══ Information supplied

(* ===== verification/Utils.v ===== *)
(** * utils.h and utils.cc

    String splitting, the hexadecimal formatting template, and the printers of
    relocations and symbols. The [LOG] stream discards its output but evaluates
    its operands, so [ShowSym] runs on every symbol of a loaded binary, and what
    it does (reading names, aborting on an unknown type) is part of the loader's
    behaviour. *)

From S2P Require Import Prelude Memory Digits Elf.

(** ** Searching strings *)

(** [s.starts_with(p)]. *)
Fixpoint starts_with (p s : string) : bool :=
  match p, s with
  | EmptyString, _ => true
  | String c p, String d s => if ascii_dec c d then starts_with p s else false
  | String _ _, EmptyString => false
  end.

(** [s.find(p)]: position of the first occurrence, [None] for [npos]. *)
Fixpoint str_find (p s : string) : option nat :=
  if starts_with p s then Some 0%nat
  else match s with EmptyString => None | String _ s => S <$> str_find p s end.

Definition str_contains (p s : string) : bool := bool_decide (is_Some (str_find p s)).

(** [s.substr(0, n)] and what [s.erase(0, n)] leaves. *)
Fixpoint str_take (n : nat) (s : string) : string :=
  match n, s with
  | S n, String c s => String c (str_take n s)
  | _, _ => EmptyString
  end.
Fixpoint str_drop (n : nat) (s : string) : string :=
  match n, s with
  | S n, String _ s => str_drop n s
  | _, _ => s
  end.

Lemma str_length_app s1 s2 : String.length (s1 +:+ s2) = (String.length s1 + String.length s2)%nat.
Proof. induction s1 as [|c s1 IH]; [done|]. cbn. by f_equal. Qed.

Lemma str_app_assoc s1 s2 s3 : (s1 +:+ s2) +:+ s3 = s1 +:+ (s2 +:+ s3).
Proof. induction s1 as [|c s1 IH]; [done|]. cbn. by f_equal. Qed.

Lemma str_app_nil_r s : s +:+ EmptyString = s.
Proof. induction s as [|c s IH]; [done|]. cbn. by f_equal. Qed.

Lemma starts_with_spec p s : starts_with p s = true ↔ ∃ t, s = p +:+ t.
Proof.
  revert s. induction p as [|c p IH]; intros [|d s]; cbn.
  1-2: by split; eauto.
  - split; [done|]. by intros [].
  - destruct (ascii_dec c d) as [->|Hne].
    + rewrite IH. split; intros [t Ht]; exists t; [by rewrite Ht|by simplify_eq].
    + split; [done|]. intros [t Ht]. by simplify_eq.
Qed.

Lemma str_take_drop n s : str_take n s +:+ str_drop n s = s.
Proof. revert s. induction n; intros [|c s]; cbn; [done..|]. by f_equal. Qed.

Lemma str_take_app s1 s2 : str_take (String.length s1) (s1 +:+ s2) = s1.
Proof. induction s1 as [|c s1 IH]; cbn; [by destruct s2|]. by f_equal. Qed.

Lemma str_drop_app n s1 s2 : str_drop (String.length s1 + n) (s1 +:+ s2) = str_drop n s2.
Proof. induction s1 as [|c s1 IH]; cbn; [done|]. apply IH. Qed.

Lemma str_drop_0 s : str_drop 0 s = s.
Proof. by destruct s. Qed.

Lemma str_drop_length n s : String.length (str_drop n s) = (String.length s - n)%nat.
Proof. revert s. induction n as [|n IH]; intros [|c s]; cbn; auto. Qed.

(** The position found is an occurrence, and there is none before it. *)
Lemma str_find_some p s n :
  str_find p s = Some n → ∃ t, s = str_take n s +:+ p +:+ t ∧ String.length (str_take n s) = n.
Proof.
  revert n. induction s as [|c s IH]; intros n; cbn [str_find].
  - destruct p; cbn; [|done]. intros [= <-]. by exists EmptyString.
  - destruct (starts_with p (String c s)) eqn:E.
    + intros [= <-]. apply starts_with_spec in E as [t Ht]. exists t. by rewrite Ht.
    + destruct (str_find p s) as [k|]; [|done]. intros [= <-].
      destruct (IH k eq_refl) as (t & Ht & Hl). exists t. cbn. by rewrite <-Ht, Hl.
Qed.

Lemma str_find_app_none p s n :
  str_find p s = Some n → ∀ k, (k < n)%nat → starts_with p (str_drop k s) = false.
Proof.
  revert n. induction s as [|c s IH]; intros n; cbn [str_find].
  - destruct (starts_with p EmptyString); [|done]. intros [= <-] k Hk. lia.
  - destruct (starts_with p (String c s)) eqn:E.
    + intros [= <-] k Hk. lia.
    + destruct (str_find p s) as [m|]; [|done]. intros [= <-] [|k] Hk; [done|].
      cbn. apply (IH m); [done|lia].
Qed.

Lemma str_contains_spec p s : str_contains p s = true ↔ ∃ a b, s = a +:+ p +:+ b.
Proof.
  unfold str_contains. rewrite bool_decide_eq_true. split.
  - intros [n Hn]. destruct (str_find_some _ _ _ Hn) as (t & Ht & _). eauto.
  - intros (a & b & ->). induction a as [|c a IH].
    + cbn. assert (starts_with p (p +:+ b) = true) as E by (apply starts_with_spec; eauto).
      destruct (p +:+ b); cbn [str_find]; rewrite E; eauto.
    + cbn [String.append str_find]. destruct (starts_with _ _); [by eauto|].
      destruct IH as [n ->]. cbn. eauto.
Qed.

(** ** SplitWith *)

Definition SplitWith_step (delimiter : string) (st : string * list string) :
    outcome ((string * list string) + list string) :=
  let '(str, ret) := st in
  match str_find delimiter str with
  | Some pos => Ok (inl (str_drop (pos + String.length delimiter) str, ret ++ [str_take pos str]))
  | None => Ok (inr ret)
  end.

Definition SplitWith (str delimiter : string) : outcome (list string) :=
  while (SplitWith_step delimiter) (str, []).

(** ** HexString

    [size] is [sizeof(T)]; the value is printed as an unsigned integer of the
    promoted type. The overload for pointers has size 8 and default width 16. *)

Definition pad_left (width : Z) (s : string) : string :=
  string_of_list (replicate (Z.to_nat width - String.length s) "0"%char) +:+ s.

Definition hex (n : Z) : string := print_digits "A"%char (digits 16 n).

Definition HexString (size num length : Z) : string :=
  let length := if length =? -1 then size / 2 else length in
  "0x" +:+ pad_left length (hex (wrap (8 * Z.max 4 size) num)).

Definition HexString_ptr (num length : Z) : string :=
  let length := if length =? -1 then 16 else length in
  "0x" +:+ pad_left length (hex (wrap64 num)).

Definition decimal (n : Z) : string := print_digits "a"%char (digits 10 n).

(** Reading back what [HexString] prints, as [int(s, 16)] does. *)
Definition parse_hex (s : string) : option Z :=
  match s with
  | String "0" (String "x" s) => read_digits 16 s
  | _ => None
  end.

(** ** The printers *)

Definition relocation_names : list (Z * string) :=
  [(0, "R_X86_64_NONE"); (1, "R_X86_64_64"); (2, "R_X86_64_PC32"); (3, "R_X86_64_GOT32");
   (4, "R_X86_64_PLT32"); (5, "R_X86_64_COPY"); (6, "R_X86_64_GLOB_DAT");
   (7, "R_X86_64_JUMP_SLOT"); (8, "R_X86_64_RELATIVE"); (9, "R_X86_64_GOTPCREL");
   (10, "R_X86_64_32"); (11, "R_X86_64_32S"); (12, "R_X86_64_16"); (13, "R_X86_64_PC16");
   (14, "R_X86_64_8"); (15, "R_X86_64_PC8"); (16, "R_X86_64_DTPMOD64");
   (17, "R_X86_64_DTPOFF64"); (18, "R_X86_64_TPOFF64"); (19, "R_X86_64_TLSGD");
   (20, "R_X86_64_TLSLD"); (21, "R_X86_64_DTPOFF32"); (22, "R_X86_64_GOTTPOFF");
   (23, "R_X86_64_TPOFF32"); (24, "R_X86_64_PC64"); (25, "R_X86_64_GOTOFF64");
   (26, "R_X86_64_GOTPC32"); (27, "R_X86_64_GOT64"); (28, "R_X86_64_GOTPCREL64");
   (29, "R_X86_64_GOTPC64"); (30, "R_X86_64_GOTPLT64"); (31, "R_X86_64_PLTOFF64");
   (32, "R_X86_64_SIZE32"); (33, "R_X86_64_SIZE64"); (34, "R_X86_64_GOTPC32_TLSDESC");
   (36, "R_X86_64_TLSDESC"); (37, "R_X86_64_IRELATIVE"); (38, "R_X86_64_RELATIVE64");
   (41, "R_X86_64_GOTPCRELX"); (42, "R_X86_64_REX_GOTPCRELX"); (43, "R_X86_64_NUM")]%string.

(** The [switch] of the source: the cases are the pairs of the table. *)
Definition ShowRelocationType (type : Z) : string :=
  match find (λ '(n, _), type =? n) relocation_names with
  | Some (_, name) => name
  | None => HexString 4 type 4
  end.

Definition ShowRela (r : Elf64_Rela) : string :=
  ("Elf_Rela{r_offset=" +:+ HexString 8 (r_offset r) 8 +:+
   ", r_info=" +:+ HexString 8 (r_info r) 8 +:+
   ", ELF64_R_SYM(r.r_info)=" +:+ HexString 8 (ELF64_R_SYM (r_info r)) 4 +:+
   ", ELF64_R_TYPE(r.r_info)=" +:+ ShowRelocationType (ELF64_R_TYPE (r_info r)) +:+
   ", r_addend=" +:+ HexString 8 (r_addend r) 8 +:+ "}")%string.

Definition ShowSTB (bind : Z) : string :=
  match find (λ '(n, _), bind =? n)
    [(0, "STB_LOCAL"); (1, "STB_GLOBAL"); (2, "STB_WEAK"); (3, "STB_NUM");
     (10, "STB_GNU_UNIQUE"); (12, "STB_HIOS"); (13, "STB_LOPROC"); (15, "STB_HIPROC")]%string with
  | Some (_, name) => name
  | None => decimal bind
  end.

Definition ShowSTT (type : Z) : outcome string :=
  match find (λ '(n, _), type =? n)
    [(0, "STT_NOTYPE"); (1, "STT_OBJECT"); (2, "STT_FUNC"); (3, "STT_SECTION");
     (4, "STT_FILE"); (5, "STT_COMMON"); (6, "STT_TLS"); (7, "STT_NUM");
     (10, "STT_GNU_IFUNC")]%string with
  | Some (_, name) => Ok name
  | None => Err Aborted
  end.

Definition ShowSym (m : memory) (s : Elf64_Sym) (strtab : Z) : outcome string :=
  name ← read_cstr m (wrap64 (strtab + st_name s));
  stt ← ShowSTT (ELF64_ST_TYPE (st_info s));
  mret ("Elf64_Sym{st_name=" +:+ name +:+
        ", ELF64_ST_BIND(st_info)=" +:+ ShowSTB (ELF64_ST_BIND (st_info s)) +:+
        ", ELF64_ST_TYPE(st_info)=" +:+ stt +:+
        ", st_other=" +:+ String (char_of (st_other s)) EmptyString +:+
        ", st_shndx=" +:+ decimal (st_shndx s) +:+
        ", st_value=" +:+ HexString 8 (st_value s) (-1) +:+
        ", st_size=" +:+ HexString 8 (st_size s) (-1) +:+ "}")%string.

(** ** SplitWith: what it returns

    [join_with d parts last] puts [d] between the parts and before [last]. *)

Definition join_with (d : string) (parts : list string) (last : string) : string :=
  foldr (λ p acc, p +:+ d +:+ acc) last parts.

Lemma str_find_fresh c p s :
  c ∉ list_of_string p →
  str_find (String c EmptyString) (p +:+ String c s) = Some (String.length p).
Proof.
  induction p as [|d p IH]; intros Hp; cbn.
  - by destruct (ascii_dec c c).
  - cbn in Hp. apply not_elem_of_cons in Hp as [Hne Hp].
    destruct (ascii_dec c d) as [->|_]; [done|]. by rewrite IH.
Qed.

Lemma str_find_absent c p :
  c ∉ list_of_string p → str_find (String c EmptyString) p = None.
Proof.
  induction p as [|d p IH]; intros Hp; cbn; [done|].
  cbn in Hp. apply not_elem_of_cons in Hp as [Hne Hp].
  destruct (ascii_dec c d) as [->|_]; [done|]. by rewrite IH.
Qed.

Lemma SplitWith_runs c parts last ret :
  Forall (λ p, c ∉ list_of_string p) (parts ++ [last]) →
  let d := String c EmptyString in
  runs (SplitWith_step d) (S (length parts)) (join_with d parts last, ret) (Ok (ret ++ parts)).
Proof.
  intros Hp d. revert ret Hp. induction parts as [|p parts IH]; intros ret Hp; cbn in Hp.
  - apply Forall_cons in Hp as [Hl _]. constructor. cbn [join_with foldr SplitWith_step].
    unfold d. by rewrite str_find_absent, app_nil_r.
  - apply Forall_cons in Hp as [Hh Hp]. eapply runs_step.
    + cbn [join_with foldr SplitWith_step]. unfold d. cbn [String.append].
      rewrite str_find_fresh by done. cbn [String.length].
      rewrite str_take_app, str_drop_app. reflexivity.
    + replace (ret ++ p :: parts) with ((ret ++ [p]) ++ parts) by by rewrite <-app_assoc.
      by apply IH.
Qed.

(** Splitting a text at a single-character delimiter returns the parts that
    are followed by a delimiter and drops whatever comes after the last one, so
    the last directory of [PATH] is never among the parts. *)
Lemma SplitWith_drops_last (c : ascii) (parts : list string) (last : string) :
  Forall (λ p, c ∉ list_of_string p) (parts ++ [last]) → Z.of_nat (length parts) < 2 ^ 64 →
  SplitWith (join_with (String c EmptyString) parts last) (String c EmptyString) = Ok parts.
Proof.
  intros Hp Hlen. pose proof (SplitWith_runs c parts last [] Hp) as Hr. cbn in Hr.
  eapply while_runs; [exact Hr|]. lia.
Qed.

Lemma SplitWith_drops_last_witness :
  SplitWith "/usr/local/bin:/usr/bin:/bin" ":" = Ok ["/usr/local/bin"; "/usr/bin"]%string.
Proof.
  apply (SplitWith_drops_last ":" ["/usr/local/bin"; "/usr/bin"]%string "/bin").
  - apply (bool_decide_unpack _). vm_compute. exact I.
  - simpl. lia.
Defined.

(** ** HexString: the printed number reads back *)

Lemma list_of_string_pad w s :
  list_of_string (pad_left w s) =
  replicate (Z.to_nat w - String.length s) "0"%char ++ list_of_string s.
Proof. unfold pad_left. by rewrite list_of_string_app, list_of_string_of_list. Qed.

Lemma hex_pad_digits w n :
  0 ≤ n → pad_left w (hex n) =
  print_digits "A"%char (digits 16 n ++ replicate (Z.to_nat w - String.length (hex n)) 0).
Proof.
  intros Hn. rewrite <-(string_of_list_of_string (pad_left w (hex n))), list_of_string_pad.
  set (k := (Z.to_nat w - String.length (hex n))%nat). unfold hex, print_digits. f_equal.
  rewrite list_of_string_of_list, rev_app_distr, map_app. f_equal.
  rewrite rev_alt. change (rev_append (replicate k 0) []) with (reverse (replicate k 0)).
  rewrite reverse_replicate. induction k; cbn; by f_equal.
Qed.

(** For a value in the range of its type, the text that [HexString] prints
    reads back as that value, whatever minimal width was asked for. *)
Lemma HexString_roundtrip (size n length : Z) :
  0 ≤ n < 2 ^ (8 * size) → 0 ≤ size →
  parse_hex (HexString size n length) = Some n.
Proof.
  intros Hn Hs. unfold HexString. rewrite wrap_small.
  2: { split; [lia|]. eapply Z.lt_le_trans; [apply Hn|]. apply Z.pow_le_mono_r; lia. }
  cbn [String.append parse_hex]. rewrite hex_pad_digits by lia.
  rewrite read_print_digits; [by rewrite of_digits_pad, of_digits_digits by lia|by left|].
  apply Forall_app. split; [by apply digits_bound|]. apply Forall_replicate. lia.
Qed.

Lemma pad_left_length w s : String.length (pad_left w s) = Nat.max (Z.to_nat w) (String.length s).
Proof.
  rewrite <-!length_list_of_string, list_of_string_pad, length_app, length_replicate,
    !length_list_of_string. lia.
Qed.

(** A 64-bit value printed with width 16 takes exactly 18 characters. *)
Lemma HexString_length16 n :
  word64 n → String.length (HexString 8 n 16) = 18%nat.
Proof.
  intros Hn. unfold HexString. rewrite wrap_small by exact Hn.
  cbn [String.append String.length Z.eqb]. rewrite pad_left_length.
  assert (String.length (hex n) ≤ 16)%nat.
  { unfold hex, print_digits. rewrite <-length_list_of_string, list_of_string_of_list, length_map, length_rev.
    apply digits_length; [done| |lia]. change (16 ^ Z.of_nat 16) with (2 ^ 64). exact Hn. }
  change (Z.to_nat 16) with 16%nat. lia.
Qed.

(** ** ShowSTT *)

Lemma ShowSTT_ok t : is_ok (ShowSTT t) = true ↔ (0 ≤ t ≤ 7 ∨ t = 10).
Proof.
  unfold ShowSTT. cbn [find].
  repeat match goal with
  | |- context [t =? ?k] => destruct (Z.eqb_spec t k) as [->|?]; [cbn; split; intros; [lia|reflexivity]|]
  end.
  cbn. split; [discriminate|lia].
Qed.

Lemma ShowSym_type m s strtab r :
  ShowSym m s strtab = Ok r → is_ok (ShowSTT (ELF64_ST_TYPE (st_info s))) = true.
Proof.
  unfold ShowSym. destruct (read_cstr _ _); [|discriminate].
  by destruct (ShowSTT _).
Qed.

Lemma ShowSym_succeeds m s strtab :
  (∃ r, ShowSym m s strtab = Ok r) ↔
  (∃ n, read_cstr m (wrap64 (strtab + st_name s)) = Ok n) ∧ is_ok (ShowSTT (ELF64_ST_TYPE (st_info s))) = true.
Proof.
  unfold ShowSym. destruct (read_cstr _ _) as [n|], (ShowSTT _) as [t|]; cbn; split; intros [? ?]; destruct_and?; naive_solver.
Qed.

Lemma in_fuel_ShowSym m s strtab : mem_size m < 2 ^ 64 → in_fuel (ShowSym m s strtab).
Proof.
  intros Hsz. apply in_fuel_bind; [by apply read_cstr_ends|]. intros name _.
  apply in_fuel_bind; [|done]. unfold ShowSTT. by destruct (find _ _) as [[]|].
Qed.

#[global] Opaque ShowSym.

════

### What to produce
In the listing above, find the line with "let d := String c EmptyString in" and the line with "unfold d. by". Output those two lines and every line between them, exactly as written.

### Finished task
  let d := String c EmptyString in
  runs (SplitWith_step d) (S (length parts)) (join_with d parts last, ret) (Ok (ret ++ parts)).
Proof.
  intros Hp d. revert ret Hp. induction parts as [|p parts IH]; intros ret Hp; cbn in Hp.
  - apply Forall_cons in Hp as [Hl _]. constructor. cbn [join_with foldr SplitWith_step].
    unfold d. by rewrite str_find_absent, app_nil_r.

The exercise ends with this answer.